(** * lmao: language-model client and chat history

    A shallow embedding of [lmao/lm/clients/base.py] and
    [lmao/lm/clients/anthropic.py], and the properties of the chat-history
    buffer, of the header construction, of the response normalisation and of
    [complete] that hold, or fail, on that code.

    Conventions of the embedding:
    - a Python object is a [pyvalue]; a [dict] with string keys is a
      [gmap string pyvalue];
    - a Python exception is an [exn], a call that may raise returns a
      [result];
    - a method that mutates [self], or that talks to the network, is a
      function in the state-and-exception monad [SE]: the state after a
      raise is the state at the point of the raise. *)

From Stdlib Require Import ZArith QArith Ascii String.
From stdpp Require Import base option list strings gmap fin_maps.

(** ** Python values *)

#[warnings="-register-all"] Inductive pyvalue : Type :=
  | PyNone
  | PyBool (b : bool)
  | PyInt (n : Z)
  | PyFloat (q : Q)
  | PyStr (s : string)
  | PyList (l : list pyvalue)
  | PyDict (d : gmap string pyvalue).

(** [type(v)] as [f"{type(v)}"] prints it. *)
Definition type_repr (v : pyvalue) : string :=
  match v with
  | PyNone => "<class 'NoneType'>"
  | PyBool _ => "<class 'bool'>"
  | PyInt _ => "<class 'int'>"
  | PyFloat _ => "<class 'float'>"
  | PyStr _ => "<class 'str'>"
  | PyList _ => "<class 'list'>"
  | PyDict _ => "<class 'dict'>"
  end.

(** ** Exceptions and results *)

Inductive exn : Type :=
  | ValueError (msg : string)
  | KeyError (key : string)
  | TypeError
  | AttributeError
  | External (name : string).
      (* raised by a collaborator: the HTTP library, the request schema *)

Inductive result (A : Type) : Type :=
  | Ok (a : A)
  | Raise (e : exn).
Arguments Ok {A} a.
Arguments Raise {A} e.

**Problem requirements:**
Using the data above, print exactly the lines from the line that contains "[lmao/lm/clients/anthropic.py], and the" through the line that contains "(name : string).", with both included.

**Task result:**
    [lmao/lm/clients/anthropic.py], and the properties of the chat-history
    buffer, of the header construction, of the response normalisation and of
    [complete] that hold, or fail, on that code.

    Conventions of the embedding:
    - a Python object is a [pyvalue]; a [dict] with string keys is a
      [gmap string pyvalue];
    - a Python exception is an [exn], a call that may raise returns a
      [result];
    - a method that mutates [self], or that talks to the network, is a
      function in the state-and-exception monad [SE]: the state after a
      raise is the state at the point of the raise. *)

From Stdlib Require Import ZArith QArith Ascii String.
From stdpp Require Import base option list strings gmap fin_maps.

(** ** Python values *)

#[warnings="-register-all"] Inductive pyvalue : Type :=
  | PyNone
  | PyBool (b : bool)
  | PyInt (n : Z)
  | PyFloat (q : Q)
  | PyStr (s : string)
  | PyList (l : list pyvalue)
  | PyDict (d : gmap string pyvalue).

(** [type(v)] as [f"{type(v)}"] prints it. *)
Definition type_repr (v : pyvalue) : string :=
  match v with
  | PyNone => "<class 'NoneType'>"
  | PyBool _ => "<class 'bool'>"
  | PyInt _ => "<class 'int'>"
  | PyFloat _ => "<class 'float'>"
  | PyStr _ => "<class 'str'>"
  | PyList _ => "<class 'list'>"
  | PyDict _ => "<class 'dict'>"
  end.

(** ** Exceptions and results *)

Inductive exn : Type :=
  | ValueError (msg : string)
  | KeyError (key : string)
  | TypeError
  | AttributeError
  | External (name : string).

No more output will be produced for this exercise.